(** * goinject: scoped resolution engine

    A shallow embedding of the dependency injection container
    [github.com/illuin-tech/goinject] (instance registry, scopes, injector)
    and the proofs of its lifetime and resolution properties.

    Conventions of the embedding:
    - Go pointers ([*binding], [*instanceRegistry], [*Injector]) are addresses
      ([nat]) into explicit heaps kept in the [world];
    - functions written by the user of the library (providers, destroy
      methods, invoked functions) are state transformers over a state [U] of
      their own: they do not call back into the container;
    - a computation of the container is a state transformer on the [world]
      that ends normally or aborts (Go panic, self-deadlock on a
      [sync.RWMutex], or exhausted recursion budget);
    - the code runs on one goroutine: of the three locks of a registry only
      the per-binding [RWMutex] is observable, when a constructor re-enters
      the registry for the binding under construction. *)

From Stdlib Require Import Ascii String.
From stdpp Require Import gmap strings list fin_maps countable.
End Flags.

(** ** The hyphen at a split point *)

Section Hyphen.

Context {C : Collaborators}.

(** The text of a line as [writeLine] emits it, before the terminator. *)
Definition lineText (cfg : wordWrapConfig) (line : bytes) : bytes :=
  if trimWhitespace cfg
  then strings.TrimRightFunc line unicode.IsSpace
  else line.

Lemma writeLine_buffers hard split w :
  buffer (writeLine hard split w)
  = buffer w ++ lineText (config w) (lineBuffer w) ++ [LF]
  /\ lineBuffer (writeLine hard split w) = []
  /\ wordBuffer (writeLine hard split w) = wordBuffer w.
Proof.
  unfold writeLine, lineText.
  destruct (trimWhitespace (config w)); cbn; repeat split.
Qed.

(** [iterFrom] moves the pending cluster and then the clusters it takes,
    the last one apart, to the sub-word; the last cluster taken is left
    pending in [cluster], the one before it is in [preLimitCluster]. *)
Lemma iterFrom_spec rest :
  forall g lineWidth lim,
  exists taken rest',
    rest = taken ++ rest'
    /\ subWordBuffer (iterFrom rest g lineWidth lim)
       = subWordBuffer g ++ concat (removelast (cluster g :: taken))
    /\ cluster (iterFrom rest g lineWidth lim) = last (cluster g :: taken) []
    /\ preLimitCluster (iterFrom rest g lineWidth lim)
       = match taken with
         | [] => preLimitCluster g
         | _ => last (removelast (cluster g :: taken)) []
         end.
Proof.
  induction rest as [|c rest IH]; intros g lineWidth lim.
  - exists [], []. cbn. rewrite app_nil_r. repeat split.
  - cbn [iterFrom]. destruct (totalWidth g lineWidth <? lim).
    + match goal with
      | |- context [iterFrom rest ?g1 _ _] =>
        destruct (IH g1 lineWidth lim) as (taken & rest' & Hr & Hs & Hc & Hp)
      end.
      cbn [subWordBuffer cluster preLimitCluster] in Hs, Hc, Hp.
      exists (c :: taken), rest'. rewrite Hs, Hc, Hp.
      split; [cbn; congruence |]. split; [| split].
      * rewrite <- app_assoc. reflexivity.
      * reflexivity.
      * destruct taken as [|t taken']; reflexivity.
    + exists [], (c :: rest). cbn. rewrite app_nil_r. repeat split.
Qed.

(** From a fresh iterator: the sub-word is made of the clusters before
    the cut; when there are any, [preLimitCluster] is the last of them
    and [cluster] the first cluster after the cut. *)
Lemma iter_cut word lineWidth lim :
  exists before after,
    NewGraphemes word = before ++ after
    /\ subWordBuffer (iter (newIter word) lineWidth lim) = concat before
    /\ (before <> [] ->
        after <> []
        /\ preLimitCluster (iter (newIter word) lineWidth lim) = last before []
        /\ cluster (iter (newIter word) lineWidth lim) = hd [] after).
Proof.
  unfold iter. cbn [graphemes newIter].
  destruct (iterFrom_spec (NewGraphemes word) (newIter word) lineWidth lim)
    as (taken & rest' & Hr & Hs & Hc & Hp).
  cbn [subWordBuffer cluster preLimitCluster newIter] in Hs, Hc, Hp.
  destruct taken as [|t taken] using rev_ind.
  - exists [], (NewGraphemes word).
    split; [reflexivity |]. split; [exact Hs |].
    intros Hne. contradiction.
  - clear IHtaken. exists taken, (t :: rest').
    rewrite Hs, Hc, Hp.
    change ([] :: taken ++ [t]) with (([] :: taken) ++ [t]).
    rewrite removelast_last, last_last.
    split; [rewrite Hr, <- app_assoc; reflexivity |].
    split; [reflexivity |].
    intros Hne. split; [discriminate |]. split; [| reflexivity].
    destruct taken as [|a taken']; [contradiction |].
    destruct (taken' ++ [t]) eqn:E; [destruct taken'; discriminate |].
    reflexivity.
Qed.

● Work task
Set down the line that contains "intros Hne. contradiction." exactly. Do the same for each later line of the data, through the end, and add nothing.

● Written response
    intros Hne. contradiction.
  - clear IHtaken. exists taken, (t :: rest').
    rewrite Hs, Hc, Hp.
    change ([] :: taken ++ [t]) with (([] :: taken) ++ [t]).
    rewrite removelast_last, last_last.
    split; [rewrite Hr, <- app_assoc; reflexivity |].
    split; [reflexivity |].
    intros Hne. split; [discriminate |]. split; [| reflexivity].
    destruct taken as [|a taken']; [contradiction |].
    destruct (taken' ++ [t]) eqn:E; [destruct taken'; discriminate |].
    reflexivity.
Qed.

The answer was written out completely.